WORK REQUEST: Write out, from the entries below, exactly the lines that run between the lines holding "destruct (_ =? _); rewrite" and "(** The bytes", inclusive, and stop there.
════════
(* ===== verification/ShPrint.v ===== *)
(** * Printing and parsing shell commands

    [print] writes a command as a line, with parentheses where the grammar of
    sh.c needs them; the parser gives the command back. *)
From S2P Require Import Prelude Str Ulib Sh ShSpec.
Local Open Scope st_scope.

(** Words, and the commands that can be typed. *)
Definition word_ok (w : bytes) : Prop := w <> [] /\ Forall (fun c => is_word c = true /\ c <> 0) w.

Definition redir_sym (m : Z) : bytes := if m =? MODE_IN then [60] else if m =? MODE_OUT then [62] else [62; 62].
Definition redir_ok (m d : Z) : Prop := (m, d) ∈ [(MODE_IN, 0); (MODE_OUT, 1); (MODE_APP, 1)].

Fixpoint ucmd_ok (u : ucmd) : Prop :=
  match u with
  | UEXEC argv => Forall word_ok argv /\ (length argv < MAXARGS)%nat
  | UREDIR u f m d => ucmd_ok u /\ word_ok f /\ redir_ok m d
  | UPIPE l r | ULIST l r => ucmd_ok l /\ ucmd_ok r
  | UBACK u => ucmd_ok u
  end.

(** The levels of the grammar: 0 parseexec, 1 parsepipe, 2 before the [&]s of
    parseline, 3 parseline. *)
Definition paren (b : bool) (s : bytes) : bytes := if b then [40] ++ s ++ [41] else s.
Fixpoint print (lvl : nat) (u : ucmd) : bytes :=
  match u with
  | UEXEC argv => concat (map (fun w => w ++ [32]) argv)
  | UREDIR u f m _ => print 0 u ++ redir_sym m ++ f ++ [32]
  | UPIPE l r => paren (lvl <? 1)%nat (print 0 l ++ [124] ++ print 1 r)
  | UBACK u => paren (lvl <? 2)%nat (print 2 u ++ [38])
  | ULIST l r => paren (lvl <? 3)%nat (print 2 l ++ [59] ++ print 3 r)
  end.

Fixpoint usize (u : ucmd) : nat :=
  match u with
  | UEXEC _ => 1
  | UREDIR u _ _ _ | UBACK u => S (usize u)
  | UPIPE l r | ULIST l r => S (usize l + usize r)
  end.

(** ** Lemmas: scanning printed text *)

(** [k] is empty or starts with one of [set], symbols all. *)
Definition stops (set k : bytes) : Prop := k = [] \/ exists c t, k = c :: t /\ c ∈ set.
Notation stop0 := [124; 41; 38; 59].
Notation stop1 := [41; 38; 59].

Lemma stops_sub s1 s2 k : (forall c, c ∈ s1 -> c ∈ s2) -> stops s1 k -> stops s2 k.
Proof. intros H [->|(c & t & -> & Hc)]; [by left|]. right. eauto. Qed.

Lemma stop0_ws c : c ∈ stop0 -> among whitespace c = false /\ is_word c = false /\ among [40] c = false /\ among [60; 62] c = false.
Proof. rewrite !elem_of_cons, elem_of_nil. intros [->|[->|[->|[->|[]]]]]; done. Qed.
Lemma stops_skip k : stops stop0 k -> skip_ws k = k.
Proof. intros [->|(c & t & -> & H)]; [done|]. cbn [skip_ws]. by rewrite (proj1 (stop0_ws c H)). Qed.
Lemma stops_word k : stops stop0 k -> forall c t, k = c :: t -> is_word c = false.
Proof. intros [->|(d & t & -> & H)] c t'; [done|]. intros [= <- <-]. apply (stop0_ws d H). Qed.

Lemma word_not_ws c : is_word c = true -> among whitespace c = false /\ among symbols c = false.
Proof. unfold is_word. rewrite andb_true_iff, !negb_true_iff. done. Qed.

Lemma among_sub set1 set2 c : (forall x, x ∈ set1 -> x ∈ set2) -> 0 ∉ set2 -> among set2 c = false -> among set1 c = false.
Proof.
  intros H Hz. unfold among. destruct (strchr set1 c) as [[a t]|] eqn:E; [|done]. destruct (strchr_some _ _ _ _ E) as (-> & _ & _ & t' & ->).
  assert (Hc : c ∈ set2) by (apply H, elem_of_app; right; apply elem_of_cons; by left).
  apply list_elem_of_split_l in Hc as (x & y & -> & Hx). rewrite strchr_app; [done| |done|].
  - intros ->. apply Hz, elem_of_app. right. apply elem_of_cons. by left.
  - intros Hz'. apply Hz, elem_of_app. by left.
Qed.
Lemma add_block_list h l bp n l1 p sp l2 : heap_ok h l -> placed h l bp n l1 p sp l2 ->
  exists F, add_block l1 p sp bp n l2 = (base, 0) :: F /\ Forall (fun q => 0 < q.2 /\ q.1 + q.2 <= hp_brk h) F.
Proof.
  intros O [E (C1 & C2 & C3 & C4) H1 H2 H3]. destruct (ho_list h l O) as (F & El & HF). unfold add_block.
  destruct (join_next bp n l2) as [n1 r2]. destruct (H3 n1 r2 eq_refl) as (J1 & J2 & _ & J3).
  assert (Fr : Forall (fun q => 0 < q.2 /\ q.1 + q.2 <= hp_brk h) r2) by (apply Forall_forall; intros q Hq; destruct (H2 q (J3 q Hq)); lia).
  rewrite E in El. destruct l1 as [|q l1].
  - injection El as -> -> <-. destruct (Z.eqb_spec (base + 0) bp); [lia|]. eexists. split; [reflexivity|]. constructor; [cbn; lia|done].
  - injection El as -> <-. apply Forall_app in HF as [HF1 [HFp _]%Forall_cons]. cbn in HFp.
    destruct (Z.eqb_spec (p + sp) bp); (eexists; split; [reflexivity|]); apply Forall_app; (split; [done|]); repeat (constructor; [cbn; lia|]); done.
Qed.

Lemma add_block_in l1 p sp bp n l2 : p ∈ map fst (add_block l1 p sp bp n l2) /\ (length (add_block l1 p sp bp n l2) <= length (l1 ++ (p, sp) :: l2) + 1)%nat.
Proof.
  unfold add_block. assert (forall n1 r2, join_next bp n l2 = (n1, r2) -> (length r2 <= length l2)%nat).
  { unfold join_next. intros n1 r2. destruct l2 as [|[a s] l2']; [intros [= <- <-]; done|]. destruct (_ =? _); intros [= <- <-]; cbn; lia. }
  destruct (join_next bp n l2) as [n1 r2]. specialize (H n1 r2 eq_refl).
  destruct (_ =? _); rewrite map_app, elem_of_app, !length_app; cbn [map length]; rewrite elem_of_cons; (split; [tauto|lia]).
Qed.
(* ===== verification/Mkfs.v ===== *)
(** * The builder of the initial disk image (mkfs/mkfs.c)

    mkfs runs on the host: it writes the image sector by sector, counting up
    the next free inode and the next free block.  The state is the image, the
    superblock under construction and the two counters.  [die] and a failed
    assert end the program ([Panic]); an access outside an array is [Wrong].
    The host is little-endian and its [char] is signed. *)
From S2P Require Import Prelude Str Bio Log Machine Types Vm Codec Balloc Inode Dir.
Local Open Scope st_scope.

Notation NINODES := 12000 (only parsing).
Notation FSSIZE := 300000 (only parsing).

Definition nibitmap : Z := NINODES / (BSIZE * 8) + 1.
Definition nbitmap : Z := FSSIZE / (BSIZE * 8) + 1.
Definition ninodeblocks : Z := NINODES / IPB + 1.
Definition nlog : Z := LOGSIZE.
Definition nmeta : Z := 2 + nlog + ninodeblocks + nbitmap + nibitmap.
Definition nblocks : Z := FSSIZE - nmeta.

Record mkst := mkMk { mk_img : gmap Z bytes; mk_sb : superblock; mk_freeinode : Z; mk_freeblock : Z }.

Definition set_img (f : gmap Z bytes -> gmap Z bytes) (s : mkst) : mkst := mkMk (f (mk_img s)) (mk_sb s) (mk_freeinode s) (mk_freeblock s).
Definition set_mksb (f : superblock -> superblock) (s : mkst) : mkst := mkMk (mk_img s) (f (mk_sb s)) (mk_freeinode s) (mk_freeblock s).

(** freeblock++ and freeinode++ *)
Definition next_block : stM mkst Z := fun s => Ok (mk_freeblock s) (mkMk (mk_img s) (mk_sb s) (mk_freeinode s) (u32 (mk_freeblock s + 1))).
Definition next_inode : stM mkst Z := fun s => Ok (mk_freeinode s) (mkMk (mk_img s) (mk_sb s) (u32 (mk_freeinode s + 1)) (mk_freeblock s)).

Definition die {A} (msg : string) : stM mkst A := spanic msg.
Definition assert (b : bool) : stM mkst unit := if b then sret tt else spanic "assert".
Definition wrong {A} (msg : string) : stM mkst A := fun _ => Wrong msg.

(** The bytes of [x] in little-endian order, read back as a host integer. *)
Definition xshort (x : Z) : Z := le_dec [u8 x; u8 (Z.shiftr x 8)].
Definition xint (x : Z) : Z := le_dec [u8 x; u8 (Z.shiftr x 8); u8 (Z.shiftr x 16); u8 (Z.shiftr x 24)].

(** The position in the image file is [sec * BSIZE] as an unsigned int. *)
Definition sector (sec : Z) : Z := u32 (sec * BSIZE) / BSIZE.
Definition wsect (sec : Z) (buf : bytes) : stM mkst unit := smodify (set_img (fun m => <[sector sec := buf]> m)).
(** A sector that was never written lies past the end of the image file. *)
Definition rsect (sec : Z) : stM mkst bytes :=
  s <- sget;
  match mk_img s !! sector sec with
  | Some d => sret d
  | None => die "read"
  end.

(** The whole struct is copied; its unused bytes are zero in the image and in
    every inode mkfs builds, so the fields are what changes. *)
Definition winode (inum : Z) (ip : dinode) : stM mkst unit :=
  s <- sget;
  let bn := u32 (IBLOCK inum (mk_sb s)) in
  buf <- rsect bn;
  wsect bn (put_dinode (dioff inum) ip buf).
Definition rinode (inum : Z) : stM mkst dinode :=
  s <- sget;
  let bn := u32 (IBLOCK inum (mk_sb s)) in
  buf <- rsect bn;
  sret (get_dinode (dioff inum) buf).

Definition ialloc (type : Z) : stM mkst Z :=
  inum <- next_inode;
  winode inum (mkDi (s16 (xshort type)) 0 0 (s16 (xshort 1)) (xint 0) 3 0 (replicate 15 0) 1);;
  sret inum.

(** The first [used] bits set, in one block: of balloc and setibmap. *)
Definition used_bits (used : Z) : bytes := fold_left (fun buf i => set_bit i buf) (seqZ 0 used) (zeros BSIZE).
Definition balloc (used : Z) : stM mkst unit :=
  assert (used <? BSIZE * 8);;
  s <- sget;
  wsect (sb_bmapstart (mk_sb s)) (used_bits used).
Definition setibmap (used : Z) : stM mkst unit :=
  assert (used <? BSIZE * 8);;
  s <- sget;
  wsect (sb_ibmapstart (mk_sb s)) (used_bits used).

(** ** Files *)

Definition daddr (di : dinode) (i : Z) : Z := nth (Z.to_nat i) (d_addrs di) 0.
Definition set_daddr (i x : Z) (di : dinode) : dinode :=
  mkDi (d_type di) (d_major di) (d_minor di) (d_nlink di) (d_size di) (d_rwmode di) (d_supermode di)
    (<[Z.to_nat i := x]> (d_addrs di)) (d_showmode di).
Definition set_dsize (x : Z) (di : dinode) : dinode :=
  mkDi (d_type di) (d_major di) (d_minor di) (d_nlink di) x (d_rwmode di) (d_supermode di) (d_addrs di) (d_showmode di).

Definition MAXFILE : Z := NDIRECT + NINDIRECT + NINDIRECT * NINDIRECT + NINDIRECT * NINDIRECT * NINDIRECT.

(** Entry [b] of the indirect block at [addr], allocated if missing. *)
Definition ind_entry (addr b : Z) (indirect : bytes) : stM mkst bytes :=
  if ld32 (4 * b) indirect =? 0 then
    x <- next_block;
    let indirect := st32 (4 * b) (xint x) indirect in
    wsect (xint addr) indirect;;
    sret indirect
  else sret indirect.

(** The block of file block [fbn], allocated if missing. *)
Definition iappend_block (fbn : Z) (din : dinode) : stM mkst (Z * dinode) :=
  if fbn <? NDIRECT then
    din <- (if xint (daddr din fbn) =? 0 then x <- next_block; sret (set_daddr fbn (xint x) din) else sret din);
    sret (xint (daddr din fbn), din)
  else
    din <- (if xint (daddr din NDIRECT) =? 0 then x <- next_block; sret (set_daddr NDIRECT (xint x) din) else sret din);
    indirect <- rsect (xint (daddr din NDIRECT));
    if NINDIRECT <=? fbn - NDIRECT then wrong "indirect[] out of bounds"
    else
      indirect <- ind_entry (daddr din NDIRECT) (fbn - NDIRECT) indirect;
      sret (xint (ld32 (4 * (fbn - NDIRECT)) indirect), din).

Fixpoint iappend_loop (fuel : nat) (p : bytes) (off : Z) (din : dinode) : stM mkst (Z * dinode) :=
  if zlen p <=? 0 then sret (off, din)
  else
    match fuel with
    | O => wrong "iappend: fuel"
    | S fuel =>
        let fbn := off / BSIZE in
        assert (fbn <? MAXFILE);;
        '(x, din) <- iappend_block fbn din;
        let n1 := Z.min (zlen p) (u32 ((fbn + 1) * BSIZE - off)) in
        buf <- rsect x;
        wsect x (splice (off - fbn * BSIZE) (take (Z.to_nat n1) p) buf);;
        iappend_loop fuel (drop (Z.to_nat n1) p) (u32 (off + n1)) din
    end.
Definition iappend (inum : Z) (xp : bytes) : stM mkst unit :=
  din <- rinode inum;
  '(off, din) <- iappend_loop (length xp) xp (xint (d_size din)) din;
  winode inum (set_dsize (xint off) din).

(** ** The root directory *)

Definition cal_block_index_for_dinode (bn : Z) : stM mkst Z :=
  if bn <? 1 then die "bn=0 should be given to . and .."
  else if bn <? 112 + 1 then sret bn
  else die "cal_block_index: out of range".

Fixpoint direct_alloc (l : list Z) (dp : dinode) : stM mkst dinode :=
  match l with
  | [] => sret dp
  | b :: l =>
      dp <- (if daddr dp b =? 0 then x <- next_block; sret (set_daddr b (xint x) dp) else sret dp);
      direct_alloc l dp
  end.
Fixpoint indirect_alloc (addr : Z) (l : list Z) (indirect : bytes) : stM mkst bytes :=
  match l with
  | [] => sret indirect
  | b :: l =>
      if NINDIRECT <=? b then wrong "indirect[] out of bounds"
      else
        indirect <- ind_entry addr b indirect;
        indirect_alloc addr l indirect
  end.

(** All file blocks up to [block] allocated; the address of that block. *)
Definition dir_block_allocation_continuation (dp : dinode) (block : Z) : stM mkst (Z * dinode) :=
  let bn := u32 (block + 1) in
  dp <- direct_alloc (seqZ 0 (Z.min bn NDIRECT)) dp;
  '(baddr, dp) <-
    (if bn <=? NDIRECT then sret (xint (daddr dp (bn - 1)), dp)
     else
       let ibn := bn - NDIRECT in
       dp <- (if daddr dp NDIRECT =? 0 then x <- next_block; sret (set_daddr NDIRECT (xint x) dp) else sret dp);
       let addr := daddr dp NDIRECT in
       indirect <- rsect (xint addr);
       indirect <- indirect_alloc addr (seqZ 0 ibn) indirect;
       sret (xint (ld32 (4 * (ibn - 1)) indirect), dp));
  sret (baddr, set_dsize (if d_size dp <? u32 (bn * BSIZE) then u32 (bn * BSIZE) else d_size dp) dp).

(** The same code with the block of a byte offset. *)
Definition overflow_block_allocation_continuation (dp : dinode) (off : Z) : stM mkst (Z * dinode) :=
  dir_block_allocation_continuation dp (off / BSIZE).

Definition schar (c : Z) : Z := if c <? 128 then c else c - 256.
Fixpoint BKDR_mkfs_loop (str : bytes) (hash : Z) : option Z :=
  match str with
  | [] => None
  | c :: str => if c =? 0 then Some hash else BKDR_mkfs_loop str (u32 (hash * 131 + schar c))
  end.
Definition BKDRHash_mkfs (str : bytes) : option Z :=
  match BKDR_mkfs_loop str 0 with
  | Some hash => Some (hash mod HASHRANGE + 16)
  | None => None
  end.

(** One of the two loops of iappend_init_dir: the entry is stored in the
    first free slot from [off] on; true when it was. *)
Fixpoint init_dir_loop (fuel : nat) (inum : Z) (de : dirent) (tree_node_block off next : Z) (di : dinode) : stM mkst (bool * dinode) :=
  if negb (off <? next) then sret (false, di)
  else
    match fuel with
    | O => wrong "iappend_init_dir: fuel"
    | S fuel =>
        '(addr_of_block, di) <-
          (if 113 * BSIZE <=? off then overflow_block_allocation_continuation di off else sret (tree_node_block, di));
        buf <- rsect addr_of_block;
        if ld16 (off mod BSIZE) buf =? 0 then
          wsect addr_of_block (splice (off mod BSIZE) (enc_dirent de) buf);;
          winode inum di;;
          assert (off mod 16 =? 0);;
          sret (true, di)
        else init_dir_loop fuel inum de tree_node_block (off + 16) next di
    end.

Definition iappend_init_dir (inum : Z) (de : dirent) : stM mkst unit :=
  di <- rinode inum;
  match BKDRHash_mkfs (de_name de) with
  | None => wrong "unterminated name"
  | Some hash_value =>
      let tree_node_off := u32 (hash_value * 16 * 16) in
      let tree_next_node_off := u32 ((hash_value + 1) * 16 * 16) in
      '(tree_node_block, di) <- dir_block_allocation_continuation di (tree_node_off / BSIZE);
      '(found, di) <- init_dir_loop 16 inum de tree_node_block tree_node_off tree_next_node_off di;
      if found then sret tt
      else
        '(found, di) <- init_dir_loop 128 inum de tree_node_block (113 * BSIZE) (115 * BSIZE) di;
        sret tt
  end.

Definition updatesb : stM mkst unit :=
  s <- sget;
  smodify (set_mksb (fun sb => set_freeblocks (xint (FSSIZE - mk_freeblock s)) (set_freeinodes (xint (NINODES - mk_freeinode s)) sb)));;
  s <- sget;
  wsect 1 (splice 0 (enc_sb (mk_sb s)) (zeros BSIZE)).

(** ** main *)

Definition sb_init : superblock :=
  mkSb FSMAGIC (xint FSSIZE) (xint nblocks) (xint NINODES) (xint nlog) (xint 2) (xint (2 + nlog + nibitmap))
    (xint (2 + nlog + nibitmap + ninodeblocks)) (xint (2 + nlog)) 0 0.

Definition str_user : bytes := [117; 115; 101; 114; 47].

(** The name in the image of the host file [path]. *)
Definition short_name (path : bytes) : bytes := if strncmp path (str_user ++ [0]) 5 =? 0 then drop 5 path else path.
Definition strip (name : bytes) : bytes := match name with c :: rest => if c =? 95 then rest else name | [] => [] end.

(** A host file: its path, and what the reads of it return; [None] when it
    cannot be opened. *)
Definition hfile : Type := bytes * option (list bytes).

Definition add_entry_name (inum : Z) (name : bytes) : dirent := mkDe (xshort inum) (strncpy name DIRSIZ).

Definition add_file (rootino : Z) (f : hfile) : stM mkst unit :=
  let '(path, content) := f in
  let shortname := short_name (cstr path) in
  assert (negb (existsb (Z.eqb 47) shortname));;
  match content with
  | None => die "open"
  | Some reads =>
      inum <- ialloc T_FILE;
      iappend_init_dir rootino (add_entry_name inum (strip shortname ++ [0]));;
      sfor reads (iappend inum)
  end.

(** The image filled with zeroes. *)
Fixpoint zero_sectors (n : nat) (i : Z) : stM mkst unit :=
  match n with
  | O => sret tt
  | S n => wsect i (zeros BSIZE);; zero_sectors n (i + 1)
  end.

Definition main (files : list hfile) : stM mkst unit :=
  smodify (fun s => mkMk (mk_img s) sb_init (mk_freeinode s) nmeta);;
  zero_sectors (Z.to_nat FSSIZE) 0;;
  s <- sget;
  wsect 1 (splice 0 (enc_sb (mk_sb s)) (zeros BSIZE));;
  rootino <- ialloc T_DIR;
  assert (rootino =? ROOTINO);;
  iappend rootino (enc_dirent (add_entry_name rootino str_dot));;
  iappend rootino (enc_dirent (add_entry_name rootino str_dotdot));;
  sfor files (add_file rootino);;
  s <- sget;
  balloc (mk_freeblock s);;
  setibmap (mk_freeinode s);;
  updatesb.

(** The program's initial state, with an empty image file. *)
Definition mk0 : mkst := mkMk ∅ (mkSb 0 0 0 0 0 0 0 0 0 0 0) 1 0.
════════
RESPONSE BOX:
  destruct (_ =? _); rewrite map_app, elem_of_app, !length_app; cbn [map length]; rewrite elem_of_cons; (split; [tauto|lia]).
Qed.
(* ===== verification/Mkfs.v ===== *)
(** * The builder of the initial disk image (mkfs/mkfs.c)

    mkfs runs on the host: it writes the image sector by sector, counting up
    the next free inode and the next free block.  The state is the image, the
    superblock under construction and the two counters.  [die] and a failed
    assert end the program ([Panic]); an access outside an array is [Wrong].
    The host is little-endian and its [char] is signed. *)
From S2P Require Import Prelude Str Bio Log Machine Types Vm Codec Balloc Inode Dir.
Local Open Scope st_scope.

Notation NINODES := 12000 (only parsing).
Notation FSSIZE := 300000 (only parsing).

Definition nibitmap : Z := NINODES / (BSIZE * 8) + 1.
Definition nbitmap : Z := FSSIZE / (BSIZE * 8) + 1.
Definition ninodeblocks : Z := NINODES / IPB + 1.
Definition nlog : Z := LOGSIZE.
Definition nmeta : Z := 2 + nlog + ninodeblocks + nbitmap + nibitmap.
Definition nblocks : Z := FSSIZE - nmeta.

Record mkst := mkMk { mk_img : gmap Z bytes; mk_sb : superblock; mk_freeinode : Z; mk_freeblock : Z }.

Definition set_img (f : gmap Z bytes -> gmap Z bytes) (s : mkst) : mkst := mkMk (f (mk_img s)) (mk_sb s) (mk_freeinode s) (mk_freeblock s).
Definition set_mksb (f : superblock -> superblock) (s : mkst) : mkst := mkMk (mk_img s) (f (mk_sb s)) (mk_freeinode s) (mk_freeblock s).

(** freeblock++ and freeinode++ *)
Definition next_block : stM mkst Z := fun s => Ok (mk_freeblock s) (mkMk (mk_img s) (mk_sb s) (mk_freeinode s) (u32 (mk_freeblock s + 1))).
Definition next_inode : stM mkst Z := fun s => Ok (mk_freeinode s) (mkMk (mk_img s) (mk_sb s) (u32 (mk_freeinode s + 1)) (mk_freeblock s)).

Definition die {A} (msg : string) : stM mkst A := spanic msg.
Definition assert (b : bool) : stM mkst unit := if b then sret tt else spanic "assert".
Definition wrong {A} (msg : string) : stM mkst A := fun _ => Wrong msg.

(** The bytes of [x] in little-endian order, read back as a host integer. *)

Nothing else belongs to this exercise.